Augsburger Allgemeine (Ausgabe Stadt)
Die Entscheidung war falsch – nicht unsensibel
Augsburgs Stadtregierung dürfte am Wochenende bald klar geworden sein, wie „unsensibel“(Gesundheitsreferent Reiner Erben) es war, anstatt Senioren über 80, Risikopatienten oder Mitarbeiter von Pflegediensten knapp 50 Angestellte einer Steuerkanzlei gegen Corona zu impfen. Unsere Zeitung hatte kaum darüber berichtet, da hagelte es schon Beschwerden von Bürgern, die seit Wochen auf ihre Impfung warten. Die Stadtspitze fühlte sich deshalb noch am Samstagabend genötigt, eine Erklärung abzugeben.
Man kann davon ausgehen, dass um den Wortlaut gerungen wurde. Es ist ja nicht die erste Panne, die Augsburgs Stadtspitze in Sachen Corona glattbügeln muss. Referent Erben (Grüne) erklärte schließlich wortreich, dass die Impfung der Kanzlei-mitarbeiter zwar „rechtlich nicht zu beanstanden“sei, aber doch „unsensibel“war. Was noch in der Mitteilung stand, waren ausführliche, aber eben auch bekannte Erklärungen der Augsburger Impfstrategie. Doch es half nichts: Was blieb, waren offene Fragen und einmal mehr der Eindruck, dass es an der Organisation im Gesundheitsreferat hapert. Denn eine schlüssige Erklärung, warum es die Kanzlei auf die Liste der vorrangig zu impfenden Personen schaffte, die Erbens Referat ans Impfzentrum weitergab, blieb der Referent schuldig.
Der Fall trägt dazu bei, den Impfneid in der Bevölkerung zu schüren. Denn obwohl sich nur wenige Bürger für eine Impfung haben registrieren lassen, reicht der Impfstoff nicht aus, um den Bedarf zu decken.

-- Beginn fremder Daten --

(* ===== verification/JournalSim.v ===== *)
(** A concrete directory: an in-memory file system with a fault plan, which
    satisfies the directory interface and its laws.  It instantiates the
    journal's parameter in the witnesses; it models no code of the program. *)
From S2P Require Import Prelude Bytes Journal.

(** [entries] is a log of the contents given to the entries, newest first;
    [past] holds the contents that were replaced since the last directory
    [fsync], any of which a crash may bring back.  [faults] makes the next
    modifying calls fail (head first). *)
Record SimDir := mkSimDir {
  entries : list (bytes * option bytes);
  past : list (bytes * option bytes);
  faults : list bool;
  counter : nat;
}.

Fixpoint look (n : bytes) (l : list (bytes * option bytes)) : option bytes :=
  match l with
  | [] => None
  | (m, c) :: l => if decide (m = n) then c else look n l
  end.

Definition sim_new (e : list (bytes * option bytes)) (f : list bool) : SimDir := mkSimDir e [] f 0.
Definition content_of (n : bytes) (d : SimDir) : option bytes := look n (entries d).

Definition fault (d : SimDir) : bool := default false (head (faults d)).
Definition tick (d : SimDir) : SimDir :=
  mkSimDir (entries d) (past d) (tail (faults d)) (S (counter d)).

Definition put (n : bytes) (c : option bytes) (d : SimDir) : SimDir :=
  mkSimDir ((n, c) :: entries d) ((n, content_of n d) :: past d) (faults d) (counter d).

(** A modifying call: fails without effect when the plan says so. *)
Definition guarded {R} (d : SimDir) (k : SimDir -> result R IoError.t * SimDir)
  : result R IoError.t * SimDir :=
  if fault d then (Err IoError.Other, tick d) else k (tick d).

Definition sim_metadata (content : bytes) : Metadata :=
  mkMetadata FileType.Regular 0 384 1 (Z.of_nat (length content)).

#[export] Instance SimDir_dir : JournalDir SimDir := {
  geteuid _ := 0%Z;
  rand_bytes k d := (Ok (replicate k (z2b (Z.of_nat (counter d)))), tick d);
  openat n how d :=
    if creates_new how then guarded d (fun d =>
      match content_of n d with
      | Some _ => (Err IoError.Other, d)
      | None => (Ok tt, put n (Some []) d)
      end)
    else
      match content_of n d with
      | Some _ => (Ok tt, d) | None => (Err IoError.NotFound, d)
      end;
  fstat n d :=
    match content_of n d with
    | Some c => (Ok (sim_metadata c), d) | None => (Err IoError.Other, d)
    end;
  write_all n p d := guarded d (fun d =>
    match content_of n d with
    | Some c => (Ok tt, put n (Some (c ++ p)) d) | None => (Err IoError.Other, d)
    end);
  sync_file _ d := guarded d (fun d => (Ok tt, d));
  renameat n m d := guarded d (fun d =>
    match content_of n d with
    | Some c => (Ok tt, put m (Some c) (if decide (n = m) then d else put n None d))
    | None => (Err IoError.NotFound, d)
    end);
  unlinkat n _ d := guarded d (fun d =>
    match content_of n d with
    | Some _ => (Ok tt, put n None d) | None => (Err IoError.NotFound, d)
    end);
  sync_dir d := guarded d (fun d => (Ok tt, mkSimDir (entries d) [] (faults d) (counter d)));
  read_to_string n k d :=
    match content_of n d with
    | Some c => (Ok (take k c), d) | None => (Err IoError.Other, d)
    end;
  dir_metadata d := (Ok (mkMetadata FileType.Directory 0 448 2 0), d);
}.

Definition sim_possible (d : SimDir) (n : bytes) (c : option bytes) : Prop :=
  c = content_of n d \/ (n, c) ∈ past d.

(** Shared by the frame laws: [put] touches one entry. *)
Lemma content_put n c d m :
  content_of m (put n c d) = if decide (n = m) then c else content_of m d.
Proof. done. Qed.

Lemma content_put_eq n c d : content_of n (put n c d) = c.
Proof. rewrite content_put. by rewrite decide_True. Qed.

Lemma possible_put n c d m x :
  sim_possible (put n c d) m x -> n = m /\ x = c \/ sim_possible d m x.
Proof.
  unfold sim_possible. rewrite content_put. simpl.
  intros [Hx|[Hx|Hx]%elem_of_cons]; simplify_eq; [case_decide|..]; auto.
Qed.

Definition sim_untouched (ns : list bytes) (d d' : SimDir) : Prop :=
  forall n, n ∉ ns ->
    content_of n d' = content_of n d /\
    (forall c, sim_possible d' n c -> sim_possible d n c) /\ (True -> True).

Lemma sim_untouched_refl ns d d' :
  entries d' = entries d -> past d' = past d \/ past d' = [] -> sim_untouched ns d d'.
Proof.
  intros He Hp n _. unfold sim_possible, content_of. rewrite He.
  split_and!; [done| |done]. intros c [?|Hc]; [by left|].
  destruct Hp as [E|E]; rewrite E in Hc; [by right|by apply elem_of_nil in Hc].
Qed.

Lemma sim_untouched_put n ns c d0 d :
  n ∈ ns -> sim_untouched ns d0 d -> sim_untouched ns d0 (put n c d).
Proof.
  intros Hin Hu m Hm. destruct (Hu m Hm) as (He & Hp & _). assert (n <> m) by congruence.
  split_and!; [rewrite content_put; by rewrite decide_False| |done].
  intros x [[??]|Hx]%possible_put; [done|auto].
Qed.

Lemma reads_create_nothing how : reads_only how = true -> creates_new how = false.
Proof.
  unfold reads_only, creates_new. intros E%Z.eqb_eq. apply Z.eqb_neq. intros Ec.
  apply (f_equal (fun x => Z.land x O_CREAT)) in E. apply (f_equal (fun x => Z.land x O_CREAT)) in Ec.
  rewrite <- Z.land_assoc in E, Ec.
  change (Z.land (how_flags how) O_CREAT = 0%Z) in E.
  change (Z.land (how_flags how) O_CREAT = O_CREAT) in Ec.
  by rewrite E in Ec.
Qed.

(** Unfolds the simulated calls in the hypotheses and splits their cases. *)
Ltac sim_cases :=
  repeat match goal with
  | E : reads_only _ = true |- _ => apply reads_create_nothing in E
  end;
  simpl in *; unfold guarded in *; simplify_eq/=; repeat (case_match; simplify_eq/=).
Ltac sim_frame :=
  intros;
  match goal with
  | Hm : ?m ∉ ?ns |- content_of ?m ?d' = content_of ?m ?d /\ _ =>
      revert m Hm; change (sim_untouched ns d d')
  end;
  sim_cases;
  repeat (apply sim_untouched_put; [by repeat first [left|right]|]);
  apply sim_untouched_refl; simpl; auto.

#[export] Instance SimDir_laws : JournalDirLaws SimDir.
Proof.
  refine {| vis d n := content_of n d; possible := sim_possible; synced d n := True |}.
  all: try by sim_frame.
  - intros n how d d' E Hc. sim_cases. apply content_put_eq.
  - intros n how d d' E Hc. sim_cases. eauto.
  - intros n how d d' E Hc. by sim_cases.
  - intros n k d p d' E. sim_cases. eauto.
  - intros n p d d' content E Hv. sim_cases. rewrite content_put_eq.
    change (content_of n d = Some l) in H0. congruence.
  - done.
  - intros n m d r d' c E _ Hc. sim_cases; auto;
      apply possible_put in Hc as [[_ ->]|Hc]; auto.
    apply possible_put in Hc as [[? _]|Hc]; [congruence|auto].
  - intros n m d d' E. sim_cases; (split; [by rewrite content_put_eq|done]).
  - intros n m d e d' E. by sim_cases.
  - intros d d' n c E _ [Hc|Hc]; sim_cases; [done|].
    by apply elem_of_nil in Hc.
  - intros n d d' E. sim_cases. apply content_put_eq.
  - intros n d d' E. by sim_cases.
Defined.

(** * Witnesses *)

(** A mark (two commits of six calls each), then a clear whose directory
    [fsync] fails, so that the clean snapshot is already in place, then a
    crash. *)
Definition fresh_journal (f : list bool) : FileUncertaintyJournal SimDir :=
  mkFileJournal (sim_new [] f) JournalState.Clean.
Definition marked : FileUncertaintyJournal SimDir :=
  snd (file_mark_pending JournalAction.Start (fresh_journal (replicate 17 false ++ [true]))).
Definition failed_clear : FileUncertaintyJournal SimDir := snd (file_clear marked).
Definition rebooted (d : SimDir) : SimDir := sim_new (entries d) [].

Lemma booted_sim_new e f : booted (sim_new e f).
Proof. intros n c [Hc|Hc]; [done|]. by apply elem_of_nil in Hc. Qed.

Lemma crashed_rebooted d : crashed d (rebooted d).
Proof. split; [apply booted_sim_new|]. intros n. by left. Qed.

Lemma mark_survives_crash_witness :
  is_err (fst (file_clear marked)) = true /\
  file_is_pending (default marked (result_ok (fst (open_records (rebooted (directory failed_clear)))))) = true.
Proof.
  split; [by vm_compute|].
  refine (proj1 (mark_survives_crash JournalAction.Start
    (fresh_journal (replicate 17 false ++ [true])) marked failed_clear
    (rebooted (directory failed_clear)) _
    (snd (open_records (rebooted (directory failed_clear)))) _ _ (crashed_rebooted _) _)).
  - by vm_compute.
  - eapply rtc_l; [|apply rtc_refl]. apply (unresolved_clear JournalError.JournalWriteFailed).
    by vm_compute.
  - by vm_compute.
Defined.

(** A directory written by the one-file format is migrated when opened. *)
Definition legacy_dir : SimDir :=
  sim_new [(JOURNAL_FILE, Some (encode_state (JournalState.Pending JournalAction.Stop)))] [].

Lemma open_records_fail_closed_witness :
  exists j d, open_records legacy_dir = (Ok j, d) /\ file_latched j.
Proof.
  eexists _, _. split; [by vm_compute|].
  eapply (open_records_fail_closed legacy_dir); [by vm_compute|by vm_compute|apply booted_sim_new].
Defined.

Definition cleared : FileUncertaintyJournal SimDir :=
  snd (file_clear (snd (file_mark_pending JournalAction.Start (fresh_journal [])))).

Lemma clear_restarts_clean_witness :
  exists j d, open_records (directory cleared) = (Ok j, d) /\ state j = JournalState.Clean.
Proof.
  eexists _, _. split; [by vm_compute|].
  eapply (clear_restarts_clean
    (snd (file_mark_pending JournalAction.Start (fresh_journal []))) cleared
    (directory cleared)).
  - by vm_compute.
  - intros n. apply kept_refl.
  - by vm_compute.
Defined.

Schon deshalb wäre das Gesundheitsamt gut beraten, die Einrichtungen intensiver zu prüfen, die auf direktem Weg dringenden Bedarf anmelden, anstatt über das bundesweite Impfportal zu gehen.
Erben macht es sich auch zu einfach, wenn er die Verantwortung dem Impfteam zuschiebt. Während man dort im Fall übriger Dosen schnell entscheiden muss, bliebe im Referat Zeit für eine Prüfung. Im Fall der Kanzlei hätte dem Referat auffallen müssen, dass es anderswo dringenderen Bedarf gibt. Insofern war die Impfung der Mitarbeiter nicht unsensibel, sie war falsch.